Voilà plusieurs mois que la crise couvait entre les deux syndicats associés. A Brest, elle a explosé au grand jour. « On ne peut pas être dans la maison Umih ou être à l’extérieur quand cela ne sert pas les intérêts des indépendants que nous défendons. (…) Je pense qu’aujourd’hui il y a une organisation associée qui n’a plus sa place à l’intérieur de l’Umih », a tonné Thierry Grégoire. Des attaques qui n’ont pas manqué de faire bondir Jean-Virgile Crance. « Je rappelle que notre association date de 1994, a-t-il rétorqué. Si l’Umih ne veut plus du GNC, votons et prenons les dispositions nécessaires. Ce que je ne comprends pas, c’est que les cinq candidats à la présidence sont tous venus chercher les voix du GNC. »

Laurent Duc a abondé dans le sens de Thierry Grégoire avant d’enfoncer le clou et d’adresser une diatribe d’une rare violence au président du GNC. « Je refuse catégoriquement que le GNC réponde de mes problèmes d’hôtellerie. Pendant 20 ans j’ai pensé qu’on avait des problèmes communs, j’ai pensé que c’était des frères. Le Covid a révélé qu’ils n’étaient pas des frères et qu’ils n’ont défendu que leurs entreprises », a asséné Laurent Duc, qui a annoncé qu’il ne renouvelle pas son mandat, à l’instar de Thierry Grégoire. En réponse d’un nouveau coup de boutoir de Laurent Duc, Jean-Virgile Crance a préféré quitter la scène devant une assemblée médusée.

« Je dois vous faire une confidence, j’appréhendais ce congrès »

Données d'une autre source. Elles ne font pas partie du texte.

Lemma leaked_call st k st' i n : leaked st i n -> call_step st k = Some st' -> leaked st' i n.
Proof.
  intros (Hl & Ho & Hc) (c & c' & s' & sent & Hk & Hlt & Ha & ->)%call_step_inv.
  pose proof (call_action_same _ _ _ _ _ _ _ _ Ha) as [[Hid _] _]. split; [cbn; by rewrite length_insert|].
  destruct (decide (ix c = i)) as [Hi|Hi].
  - destruct (Hc k c Hk Hi) as [Hh _]. assert (Hpc : call_pc c = Claim).
    { unfold call_action in Ha. by destruct (call_pc c). }
    unfold call_action in Ha. rewrite Hpc, Hi, Ho in Ha. injection Ha as <- <- <-. cbn. split.
    + rewrite slot_at_insert, decide_True; done.
    + intros k1 c1 [(<- & <- & _)|(Hne & Hk1)]%list_lookup_insert_Some Hi1; [split; [done|by right]|by apply Hc].
  - cbn. split; [rewrite slot_at_insert, decide_False; done|].
    intros k1 c1 [(<- & <- & _)|(Hne & Hk1)]%list_lookup_insert_Some Hi1; [by rewrite <- Hid in Hi1|by apply Hc].
Qed.

Lemma leaked_cancel st k st' i n : leaked st i n -> cancel st k = Some st' -> leaked st' i n.
Proof.
  intros (Hl & Ho & Hc) H. unfold cancel in H. destruct (calls st !! k) as [c|] eqn:Hk; [|done].
  assert (Hn : holding (call_pc c) = true -> ix c <> i).
  { intros Hh E. destruct (Hc k c Hk E). congruence. }
  assert (Hcalls : ix c <> i -> forall k1 c1, <[k := set_pc Cancelled c]> (calls st) !! k1 = Some c1 -> ix c1 = i ->
    holding (call_pc c1) = false /\ ((n <= k1)%nat -> call_pc c1 = Claim \/ call_pc c1 = Done (Err too_many_requests))).
  { intros Hi k1 c1 [(<- & <- & _)|(Hne & Hk1)]%list_lookup_insert_Some E; [done|by apply Hc]. }
  destruct (call_pc c) eqn:Hpc; try done.
  - destruct (has_room st); [done|]. injection H as <-. split_and!; [done..|]. apply Hcalls. by apply Hn.
  - injection H as <-. split_and!; cbn; [by rewrite length_alter| |apply Hcalls; by apply Hn].
    unfold slot_at. rewrite list_lookup_alter_ne; [done|]. by apply Hn.
Qed.

Lemma unswept_step st a st' : rpc_step st a = Some st' -> unswept st' -> unswept st.
Proof.
  intros H [Hw Hr]. destruct a as [func body|k|k|sent| | | |j answer|sent]; cbn [rpc_step] in H.
  - by injection H as <-.
  - by apply call_step_inv in H as (c & c' & s' & sent & _ & _ & _ & ->).
  - unfold cancel in H. destruct (calls st !! k) as [c|]; [|done].
    destruct (call_pc c); try done; [destruct (has_room st); [done|]|]; by injection H as <-.
  - unfold writer_step in H. destruct (writer st) as [|sw|] eqn:Ew; [|injection H as <-; by destruct (sweep_step st _ sw) as [? []]|done].
    destruct (tx_writer st); [done|]. injection H as <-. destruct (sent && _); done.
  - unfold reader_step in H. unfold unswept. destruct (reader st) as [|r b|r b|r|sw|] eqn:Er.
    + destruct (wire_in st); [done|]. injection H as <-. by repeat case_match.
    + by injection H as <-.
    + by injection H as <-.
    + injection H as <-. by destruct (wake_faded st (slot_index r)) as [[_ _ _ (sl & cs & Hst)] _]; rewrite Hst in *.
    + injection H as <-. by destruct (sweep_step st _ sw) as [? []].
    + done.
  - unfold reader_close in H. destruct (reader st); try done. by injection H as <-.
  - unfold server_read in H. destruct (wire_out st); [done|]. by injection H as <-.
  - unfold server_hand in H. destruct (tasks st !! j); [|done]. injection H as <-. repeat case_match; done.
  - unfold server_write in H. destruct (server_open st), (replies st); try done. injection H as <-. destruct (sent && _); done.
Qed.

Lemma unswept_run acts : forall st st', rpc_run any_step st acts = Some st' -> unswept st' -> unswept st.
Proof.
  induction acts as [|a acts IH]; intros st st' H Hu; cbn in H; [by injection H as <-|].
  destruct (rpc_step st a) as [st1|] eqn:Es; [|done]. eapply unswept_step; [exact Es|]. by eapply IH.
Qed.

(** While the connection is up nothing frees the slot. *)
Lemma leaked_step st a st' i n :
  leaked st i n -> (n <= length (calls st))%nat -> rpc_step st a = Some st' -> unswept st' ->
  leaked st' i n /\ (n <= length (calls st'))%nat.
Proof.
  intros HL Hn H Hu. destruct (unswept_step _ _ _ H Hu) as [Hw Hr].
  destruct a as [func body|k|k|sent| | | |j answer|sent]; cbn [rpc_step] in H.
  - injection H as <-. destruct HL as (Hl & Ho & Hc). cbn. rewrite length_app. split; [|lia].
    split; [done|]. split; [done|]. intros k c [Hk|[_ Hk]]%lookup_app_Some Hi; [by apply Hc|].
    apply list_lookup_singleton_Some in Hk as [_ <-]. split; [done|]. by left.
  - pose proof (leaked_call _ _ _ _ _ HL H). apply call_step_inv in H as (c & c' & s' & sent & _ & _ & _ & ->).
    cbn. by rewrite length_insert.
  - pose proof (leaked_cancel _ _ _ _ _ HL H). unfold cancel in H. destruct (calls st !! k) as [c|]; [|done].
    destruct (call_pc c); try done; [destruct (has_room st); [done|]|]; injection H as <-; cbn; by rewrite length_insert.
  - unfold writer_step in H. rewrite Hw in H. destruct (tx_writer st); [done|]. injection H as <-. destruct (sent && _); done.
  - unfold reader_step in H. destruct (reader st) as [|r b|r b|r|sw|]; [| | | |done..].
    + destruct (wire_in st); [done|]. injection H as <-. by repeat case_match.
    + injection H as <-. split; [|done]. eapply leaked_table; [exact HL|apply same_calls_refl|..]; cbn.
      * by rewrite length_alter.
      * by apply (slot_at_alter_field same_occupied).
    + injection H as <-. split; [|done]. eapply leaked_table; [exact HL|apply same_calls_refl|..]; cbn.
      * by rewrite length_alter.
      * by apply (slot_at_alter_field same_occupied).
    + injection H as <-. destruct (wake_faded st (slot_index r)) as [[Hc Hf Hl (sl & cs & Hst)] Ho]. rewrite Hst in *. cbn in *.
      split; [|by rewrite (proj1 Hc)]. eapply leaked_table; [exact HL|done|done|apply Ho].
  - unfold reader_close in H. destruct (reader st); try done. by injection H as <-.
  - unfold server_read in H. destruct (wire_out st); [done|]. by injection H as <-.
  - unfold server_hand in H. destruct (tasks st !! j); [|done]. injection H as <-. repeat case_match; done.
  - unfold server_write in H. destruct (server_open st), (replies st); try done. injection H as <-. destruct (sent && _); done.
Qed.

Lemma leaked_run acts : forall st st' i n,
  leaked st i n -> (n <= length (calls st))%nat -> rpc_run any_step st acts = Some st' -> unswept st' -> leaked st' i n.
Proof.
  induction acts as [|a acts IH]; intros st st' i n HL Hn H Hu; cbn in H; [by injection H as <-|].
  destruct (rpc_step st a) as [st1|] eqn:Es; [|done].
  pose proof (unswept_run _ _ _ H Hu) as Hu1.
  destruct (leaked_step _ _ _ _ _ HL Hn Es Hu1) as (HL1 & Hn1). by eapply IH.
Qed.

(** A call that times out while the channel to the writing task is full
    leaves its slot occupied for as long as the connection is up: every later
    call with the same low bits fails with "too many requests". The slot is freed
    by the [ResponseFuture], which does not exist yet at that point. *)
Theorem cancelled_send_leaks st k c st1 acts st2 k' c' :
  reached undisturbed st -> calls st !! k = Some c -> call_pc c = Send -> cancel st k = Some st1 ->
  rpc_run any_step st1 acts = Some st2 -> writer st2 = WriterRunning -> alive (reader st2) = true ->
  (length (calls st) <= k')%nat -> calls st2 !! k' = Some c' -> slot_index (call_id c') = slot_index (call_id c) ->
  call_pc c' = Claim \/ call_pc c' = Done (Err too_many_requests).
Proof.
  intros Hst Hk Hpc Hcan Hrun Hw Hr Hlen Hk' Hi. pose proof (reached_sound st Hst) as [_ HS _ _].
  unfold cancel in Hcan. rewrite Hk, Hpc in Hcan. destruct (has_room st); [done|]. injection Hcan as <-.
  assert (Hu : unswept (with_table st (slots st) (<[k := set_pc Cancelled c]> (calls st)))).
  { eapply unswept_run; [exact Hrun|done]. }
  assert (Hns : forall i, ~ swept (writer st) (reader st) i).
  { destruct Hu as [Hwu Hru]. cbn in *. intros i. rewrite Hwu. intros [[]|]. by destruct (reader st). }
  assert (HL : leaked (with_table st (slots st) (<[k := set_pc Cancelled c]> (calls st))) (ix c) (length (calls st))).
  { split; [apply HS|]. split; [by apply (sl_occupied _ _ _ _ HS k c); [|rewrite Hpc|]|]. cbn.
    intros k1 c1 [(<- & <- & _)|(Hne & Hk1)]%list_lookup_insert_Some Hi1.
    - split; [done|]. apply lookup_lt_Some in Hk. lia.
    - split; [|apply lookup_lt_Some in Hk1; lia]. destruct (holding (call_pc c1)) eqn:Hh; [|done].
      destruct Hne. eapply (sl_unique _ _ _ _ HS); eauto. by rewrite Hpc. }
  pose proof (leaked_run _ _ _ _ _ HL ltac:(cbn; rewrite length_insert; lia) Hrun (conj Hw Hr)) as HL2.
  by apply (proj2 (proj2 HL2) k' c' Hk' Hi).
Qed.

(** Calls that are sent while the writing task does not run fill the channel. *)
Record Filling (n m : nat) (c : Call) (s : Slot) (st : Rpc) : Prop := {
  fi_reached : reached undisturbed st;
  fi_call : calls st !! n = Some c;
  fi_calls : length (calls st) = S n;
  fi_id : call_id c = 1 + Z.of_nat n;
  fi_slot : slots st !! S n = Some s;
  fi_free i : (S n < i < MAX_PENDING)%nat -> slots st !! i = Some slot_default;
  fi_tasks : writer st = WriterRunning /\ reader st = Listening;
  fi_channel : length (tx_writer st) = m
}.

Lemma slot_index_small n : (n < MAX_PENDING)%nat -> slot_index (Z.of_nat n) = n.
Proof.
  unfold slot_index, MAX_PENDING. intros Hn. change INDEX_MASK with (Z.ones 16). rewrite Z.land_ones, Z.mod_small by lia. lia.
Qed.

Lemma filling_step n m c s st c' s' sent :
  Filling n m c s st -> (S n < MAX_PENDING)%nat -> call_id c' = call_id c ->
  call_action n c s true (m <? CHANNEL_SIZE)%nat = Some (c', s', sent) ->
  exists st', Filling n (m + length sent) c' s' st'.
Proof.
  intros [Hr Hc Hl Hid Hs Hf [Hw Hrd] Hm] Hn Hid' Ha.
  assert (Hi : ix c = S n). { rewrite Hid. replace (1 + Z.of_nat n) with (Z.of_nat (S n)) by lia. by apply slot_index_small. }
  eexists. constructor.
  - eapply (reached_step _ st (CallStep n)); [done| |].
    + cbn. by rewrite Hc, Hrd.
    + cbn. unfold call_step. rewrite Hc, Hi, Hs. unfold writer_ended, has_room. rewrite Hw, Hm. cbn [negb]. rewrite Ha. reflexivity.
  - cbn. apply list_lookup_insert_eq. lia.
  - cbn. by rewrite length_insert.
  - by rewrite Hid'.
  - cbn. apply list_lookup_insert_eq. by eapply lookup_lt_Some.
  - intros i Hi'. cbn. rewrite list_lookup_insert_ne by lia. by apply Hf.
  - done.
  - cbn. rewrite length_app. lia.
Qed.

Definition filler (n : nat) (p : Pc) : Call := mkCall (1 + Z.of_nat n) 1 [] p false.

(** Up to the send. *)
Lemma filling_begin n st :
  reached undisturbed st -> length (calls st) = n -> (S n < MAX_PENDING)%nat ->
  (forall i, (n < i < MAX_PENDING)%nat -> slots st !! i = Some slot_default) ->
  writer st = WriterRunning -> reader st = Listening ->
  exists st', Filling n (length (tx_writer st)) (filler n Send) (mkSlot None None None true (1 + Z.of_nat n)) st'.
Proof.
  intros Hr Hl Hn Hf Hw Hrd. pose proof (so_next _ (reached_sound _ Hr)) as Hnx.
  assert (H0 : Filling n (length (tx_writer st)) (filler n Claim) slot_default (begin_call st 1 [])).
  { constructor; cbn; try done.
    - eapply (reached_step _ st (Begin 1 [])); [done| |done]. cbn. apply Z.ltb_lt. unfold MAX_PENDING in Hn. lia.
    - rewrite lookup_app_r, Hl, Nat.sub_diag by lia. cbn. by rewrite Hnx, Hl.
    - rewrite length_app. cbn. lia.
    - apply Hf. lia.
    - intros i Hi. apply Hf. lia. }
  assert (Hgo : forall m c s st0 c' s', Filling n m c s st0 -> call_id c' = call_id c ->
    call_action n c s true (m <? CHANNEL_SIZE)%nat = Some (c', s', []) -> exists st', Filling n m c' s' st').
  { intros m c s st0 c' s' H Hid Ha. destruct (filling_step _ _ _ _ _ _ _ _ H Hn Hid Ha) as [st' H']. exists st'.
    by rewrite Nat.add_0_r in H'. }
  destruct (Hgo _ _ _ _ (filler n StoreGeneration) (set_occupied true slot_default) H0) as [st1 H1]; [done..|].
  destruct (Hgo _ _ _ _ (filler n ClearData) (mkSlot None None None true (1 + Z.of_nat n)) H1) as [st2 H2]; [done..|].
  destruct (Hgo _ _ _ _ (filler n ClearError) (mkSlot None None None true (1 + Z.of_nat n)) H2) as [st3 H3]; [done..|].
  by destruct (Hgo _ _ _ _ (filler n Send) (mkSlot None None None true (1 + Z.of_nat n)) H3) as [st4 H4]; [done..|exists st4].
Qed.

Lemma channel_fills n :
  (n <= CHANNEL_SIZE)%nat ->
  exists st, reached undisturbed st /\ length (calls st) = n /\ length (tx_writer st) = n /\
    (forall i, (n < i < MAX_PENDING)%nat -> slots st !! i = Some slot_default) /\ writer st = WriterRunning /\ reader st = Listening.
Proof.
  assert (Hsz : (CHANNEL_SIZE < MAX_PENDING - 1)%nat) by (unfold CHANNEL_SIZE, MAX_PENDING; lia).
  induction n as [|n IH]; intros Hn.
  - exists rpc_new. split_and!; try done; [constructor|]. intros i Hi. cbn. unfold slot_table_new.
    apply lookup_replicate_2. lia.
  - destruct IH as (st & Hr & Hl & Ht & Hf & Hw & Hrd); [lia|].
    destruct (filling_begin n st Hr Hl ltac:(lia) Hf Hw Hrd) as [st1 H1]. rewrite Ht in H1.
    destruct (filling_step _ _ _ _ _ (filler n (PollData false)) (mkSlot None None None true (1 + Z.of_nat n)) [request_frame (filler n Send)] H1)
      as [st2 [H2 H3 H4 H5 H6 H7 [H8 H8'] H9]]; [lia|done| |].
    + rewrite (proj2 (Nat.ltb_lt n CHANNEL_SIZE)) by lia. done.
    + exists st2. split_and!; try done. rewrite H9. cbn. lia.
Qed.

Thierry Marx a finalement clôturé ce 70e congrès dans des conditions pour le moins mouvementées. Contenant son agacement et sa déception, le nouveau président a déploré les tumultes qui ont animé ses troupes. « Je dois vous faire une confidence, j’appréhendais ce congrès. Et puis, j’avais très envie de vous retrouver pour mieux vous connaître et vous comprendre. J’avoue que je ne suis pas déçu et je tiens à vous remercier. Des moments forts, intenses, justes et sincères, mais oublions l’épisode précédent. Vous êtes des entrepreneurs et des gens d’audace. Vous n’êtes pas des adeptes de la terre brûlée », a-t-il déroulé, demandant à l’Umih des « états de service » et non des « états d’âme ». Thierry Marx s’est tout de même félicité de la richesse des débats qui a permis de définir une feuille de route claire face aux PGE et à la crise énergétique notamment. « Nous serons au rendez-vous », a-t-il prévenu avant d’expliquer qu’il s’attellera, entre autres chantiers, à « restaurer la confiance entre l’Umih et tous les adhérents », mais aussi « d’ouvrir le directoire de l’Umih à une meilleure représentativité des territoires » à travers la nomination de huit nouveaux membres au sein du directoire, après les élections de branche, qui sera soumise à l’approbation des adhérents de l’Umih. Il a promis de dégager le temps nécessaire à l’exercice de sa fonction avant de conclure : « Je me sens bien dans la famille Umih ».